May 29, 2012, 3:03 a.m.

It was a historic day for Stanford women’s tennis at the NCAA Tennis Championships, as an all-Cardinal final in the singles draw was followed by a doubles title just hours later. Sophomore Nicole Gibbs defeated junior teammate Mallory Burdette for the individual championship before the two joined forces to take the doubles crown 6-2, 6-4.

W. Tennis: Stanford sweeps NCAA Championships
Mallory Burdette (left) and Nicole Gibbs managed to put a brutal NCAA singles championship match behind them and successfully captured the doubles crown in Athens, Ga. (David Elkinson/Stanfordphoto.com)
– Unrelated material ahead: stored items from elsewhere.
(** One run of [_update] issues exactly one request, to the fund's URL,
    and changes neither the identifier nor the throttle. *)
Lemma _update_frame (reply : http_result) (self : t) (w : World) :
  w_requests (snd (snd (_update reply (self, w))))
  = (w_requests w ++ [url_of (fund_id self)])%list
  /\ fund_id (fst (snd (_update reply (self, w)))) = fund_id self
  /\ throttle (fst (snd (_update reply (self, w)))) = throttle self.
Proof.
  destruct reply as [e|soup].
  - unfold _update, requests_get, on_world, _LOGGER_error.
    destruct (caught e); simpl; auto.
  - rewrite _update_response. cbv zeta.
    destruct (tit_ok _ _); [|simpl; auto].
    pose proof (_analyze_requests soup (note_request (url_of (fund_id self)) w)) as H.
    destruct (_analyze soup _) as [[d|e] w2]; simpl in *; auto.
Qed.

(** A throttled call is the identity on the fetcher and the world. *)
Lemma update_throttled (now : Z) (reply : http_result) (self : t) (w : World) :
  Throttle.throttled now (throttle self) = true ->
  update now reply (self, w) = (Val tt, (self, w)).
Proof. unfold update. intros ->. reflexivity. Qed.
Gibbs became only the third Stanford player to win both the singles and doubles titles in the same year at the NCAA Championships. Monday’s win at the Dan Magill Tennis Complex in Athens, Ga., made Gibbs the 15th Stanford woman to win the collegiate singles championship and the first since Amber Liu in 2004.

Gibbs defeated Burdette, 2-6, 7-6 (5), 6-3 in a mentally grueling match in which she was once a set and three games behind. Gibbs came back to force a second set tiebreak, where she fell behind 5-2 and once again found herself on the brink of elimination.
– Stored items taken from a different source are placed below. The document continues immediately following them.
(** Adding a tag that was not selected and removing it again gives back
    the list of selected tags as it was. *)
Theorem add_then_remove (st : FormState) :
  selectedTagForAdd st <> "" ->
  ~ In (selectedTagForAdd st) (selectedTags st) ->
  selectedTags (handleRemoveTag (selectedTagForAdd st) (handleAddTag st))
  = selectedTags st.
Proof.
  intros Ht Hn. unfold handleAddTag.
  apply truthy_nonempty in Ht. rewrite Ht. simpl.
  destruct (arrayIncludes _ _) eqn:I; [apply includes_In in I; contradiction |].
  simpl. rewrite List.filter_app. simpl. rewrite String.eqb_refl. simpl.
  rewrite app_nil_r. now apply filter_absent.
Qed.

Lemma add_then_remove_witness :
  selectedTagForAdd (pick "new" sampleForm) <> ""
  /\ ~ In "new" (selectedTags sampleForm)
  /\ selectedTags (handleRemoveTag "new" (handleAddTag (pick "new" sampleForm)))
     = "gift" :: "sale" :: nil.
Proof.
  assert (~ In "new" (selectedTags sampleForm)) as N.
  { simpl. intros C. repeat destruct C as [C | C]; try discriminate C; exact C. }
  split; [discriminate |]. split; [exact N |].
  exact (add_then_remove (pick "new" sampleForm) ltac:(discriminate) N).
Defined.

(** The select offers, after its placeholder, exactly the product tags
    that are not selected yet, in their order; so picking any tag it offers
    and adding it never runs into the already-selected error: the tag is
    appended and the error cleared. *)
Theorem offered_tags_can_be_added
  (productTags : list string) (st : FormState) (entry : SelectOption) :
  List.map value (getSelectableTagOptions productTags st)
  = "" :: List.filter (fun tag => negb (arrayIncludes (selectedTags st) tag)) productTags
  /\ (In entry (getSelectableTagOptions productTags st) ->
      value entry <> "" ->
      In (value entry) productTags
      /\ ~ In (value entry) (selectedTags st)
      /\ selectedTags (handleAddTag (pick (value entry) st))
         = selectedTags st ++ value entry :: nil
      /\ tagsError (handleAddTag (pick (value entry) st)) = "").
Proof.
  split.
  - unfold getSelectableTagOptions. simpl. f_equal.
    rewrite List.map_map. simpl. apply List.map_id.
  - intros Hin Hv. unfold getSelectableTagOptions in Hin.
    destruct Hin as [<- | Hin]; [now contradiction Hv |].
    apply in_map_iff in Hin as [tag [<- Hin]]. simpl in *.
    apply filter_In in Hin as [Hp Hs]. apply negb_true_iff in Hs.
    assert (~ In tag (selectedTags st)) as N.
    { intros C. apply includes_In in C. congruence. }
    unfold handleAddTag, pick. simpl.
    apply truthy_nonempty in Hv. rewrite Hv, Hs. simpl. auto.
Qed.

Lemma offered_tags_can_be_added_witness :
  List.map value (getSelectableTagOptions ("sale" :: "new" :: "gift" :: "shoes" :: nil)
                                          sampleForm)
  = "" :: "new" :: "shoes" :: nil
  /\ In {| label := "shoes"; value := "shoes" |}
        (getSelectableTagOptions ("sale" :: "new" :: "gift" :: "shoes" :: nil) sampleForm)
  /\ selectedTags (handleAddTag (pick "shoes" sampleForm))
     = "gift" :: "sale" :: "shoes" :: nil.
Proof.
  assert (In {| label := "shoes"; value := "shoes" |}
             (getSelectableTagOptions ("sale" :: "new" :: "gift" :: "shoes" :: nil)
                                      sampleForm)) as H
    by (right; right; left; reflexivity).
  split; [reflexivity |]. split; [exact H |].
  destruct (offered_tags_can_be_added
              ("sale" :: "new" :: "gift" :: "shoes" :: nil) sampleForm
              {| label := "shoes"; value := "shoes" |}) as [_ A].
  destruct (A H ltac:(discriminate)) as [_ [_ [E _]]]. exact E.
Defined.

End TagPickerFacts.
In the first set, Burdette was the more assertive player, as she came to net successfully and took control of the match. Ahead 4-1 in the second set, she looked poised to run away with the trophy. Burdette had not lost more than three games in a set in the entire tournament, and she appeared set on continuing that dominant streak.

“I had kind of resigned myself to losing to someone who was playing by far the best tennis in all of college tennis,” Gibbs said. “At that point, I was just trying anything possible to stay in points.”
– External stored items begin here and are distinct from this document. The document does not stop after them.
(** * ManageUsers (flask-react-auth backend): a shallow embedding of
    [backend/app.py] and [backend/models.py].

    The Flask handlers are modelled as computations in a small state and
    exception monad over a world that keeps apart the rows committed to the
    SQLite database and the SQLAlchemy session of the current request.
    Attribute assignments, [db.session.add] and [db.session.delete] change
    the session; [db.session.commit()] checks the table constraints (flush)
    and publishes the session; a query autoflushes first.  When the request
    ends, Flask-SQLAlchemy removes the session, so whatever was not committed
    is rolled back; an uncaught Python exception becomes a 500 response. *)

From Stdlib Require Import List String Ascii NArith ZArith Bool Lia Sorted Permutation.
Import ListNotations.
Open Scope list_scope.
Set Warnings "-register-all".


(** ** Python values *)

(** A Python [str], as its list of Unicode code points. *)
Definition text := list N.

(** An ASCII literal as a [text]. *)
Definition txt (s : string) : text :=
  map (fun a => N_of_ascii a) (list_ascii_of_string s).

Definition text_eqb (a b : text) : bool :=
  if list_eq_dec N.eq_dec a b then true else false.

(** [p] is a prefix of [s]; [p] occurs in [s] (Python [p in s] on [str]). *)
Fixpoint prefixb (p s : text) : bool :=
  match p, s with
  | [], _ => true
  | _ :: _, [] => false
  | a :: p', b :: s' => N.eqb a b && prefixb p' s'
  end.

Fixpoint substringb (p s : text) : bool :=
  prefixb p s || match s with [] => false | _ :: s' => substringb p s' end.

(** A lone surrogate (U+D800 to U+DFFF).  Python's JSON decoder turns an
    unpaired [\ud800] escape into one; a [str] holding one cannot be
    encoded as UTF-8, so sqlite3 cannot bind it and [str.encode()] raises
    UnicodeEncodeError. *)
Definition is_surrogate (c : N) : bool := (55296 <=? c)%N && (c <=? 57343)%N.

Definition has_surrogate (s : text) : bool := existsb is_surrogate s.

(** The value returned by [request.get_json()]: the parsed JSON body, with
    [JNull] for a [null] body (Python [None]).  A [JObj] is a Python [dict]:
    its keys are distinct. *)
Inductive JValue :=
| JNull
| JBool (b : bool)
| JNum (z : Z)
| JStr (s : text)
| JArr (l : list JValue)
| JObj (kvs : list (text * JValue)).

(** Python truthiness ([not v]). *)
Definition truthy (v : JValue) : bool :=
  match v with
  | JNull => false
  | JBool b => b
  | JNum z => negb (Z.eqb z 0)
  | JStr s => negb (match s with [] => true | _ => false end)
  | JArr l => negb (match l with [] => true | _ => false end)
  | JObj kvs => negb (match kvs with [] => true | _ => false end)
  end.

Fixpoint dict_get (kvs : list (text * JValue)) (k : text) : option JValue :=
  match kvs with
  | [] => None
  | (k', v) :: kvs' => if text_eqb k k' then Some v else dict_get kvs' k
  end.

(** [k in data]; [None] is the [TypeError] raised when [data] is not a
    container ([None], a bool or a number). *)
Definition py_in (k : text) (data : JValue) : option bool :=
  match data with
  | JObj kvs => Some (match dict_get kvs k with Some _ => true | None => false end)
  | JStr s => Some (substringb k s)
  | JArr l =>
      Some (existsb (fun e => match e with JStr s => text_eqb s k | _ => false end) l)
  | _ => None
  end.

(** [data[k]]; [None] is a [KeyError] or [TypeError]. *)
Definition py_getitem (data : JValue) (k : text) : option JValue :=
  match data with
  | JObj kvs => dict_get kvs k
  | _ => None
  end.

(** [data.get(k)]: [Some r] on a [dict], [None] is the [AttributeError]
    raised on any other value. *)
Definition py_get (data : JValue) (k : text) : option (option JValue) :=
  match data with
  | JObj kvs => Some (dict_get kvs k)
  | _ => None
  end.

(** [len(v)]; [None] is the [TypeError] raised by [len] on a scalar. *)
Definition py_len (v : JValue) : option nat :=
  match v with
  | JStr s => Some (List.length s)
  | JArr l => Some (List.length l)
  | JObj kvs => Some (List.length kvs)
  | _ => None
  end.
Gibbs’ persistence paid off. She won three straight games as Burdette began making unforced errors and double faulted on a crucial point. The set evened out at 4-4, and after trading breaks they went into a tiebreak.

Burdette again looked poised to win the match, needing just two points to clinch after jumping out to a 5-2 lead. But Gibbs hung on to win five straight points and take the set. At that point, all of the momentum and confidence belonged to the sophomore, and she got an early break on her way to a 6-3 third-set win.

The teammates would later share the joy of winning a championship together, but that would have to wait. As Gibbs stood on her side looking at the sky with a smile, Burdette sat down on her side of the court and stared off in disbelief.

Head coach Lele Forood summed up how it must have felt for her top two players.

“It’s difficult. It’s even difficult for the winner because they are really excited, but also they feel bad for their teammate,” she said.

Gibbs and Burdette gave each other time apart to soak up the emotions from the match, but there was more work to be done.

“I knew there was no way I was going to let that singles match get in the way of us performing the way I thought we could in doubles,” Burdette said.

Burdette eventually found Gibbs to tell her how proud she was and how excited she was for doubles.

“I told her congratulations, and I was like ‘You can come inside. I’m fine. I’m not going to bite. You can come inside and sit and hang out until we go on the doubles court,’” Burdette said.

Gibbs certainly appreciated the gesture, and their hard-fought battle in singles only seemed to help their play on the doubles court.

“She was such a professional and such a great teammate…We were as close as teammates as we have ever been playing for the championship match in doubles,” Gibbs said.

Just over an hour later, the two paired up on the same side of the court to win the doubles trophy. Gibbs and Burdette defeated Georgia’s Nadja Gilchrist and Chelsey Gullickson 6-2, 6-4.

It was the second NCAA doubles championship in a row for Burdette and the first for Gibbs after entering this year’s doubles draw as the No. 2 seed. Stanford has now won three straight NCAA doubles titles and 15 overall.

“We played really well, super solid, and I couldn’t be more proud,” Burdette said.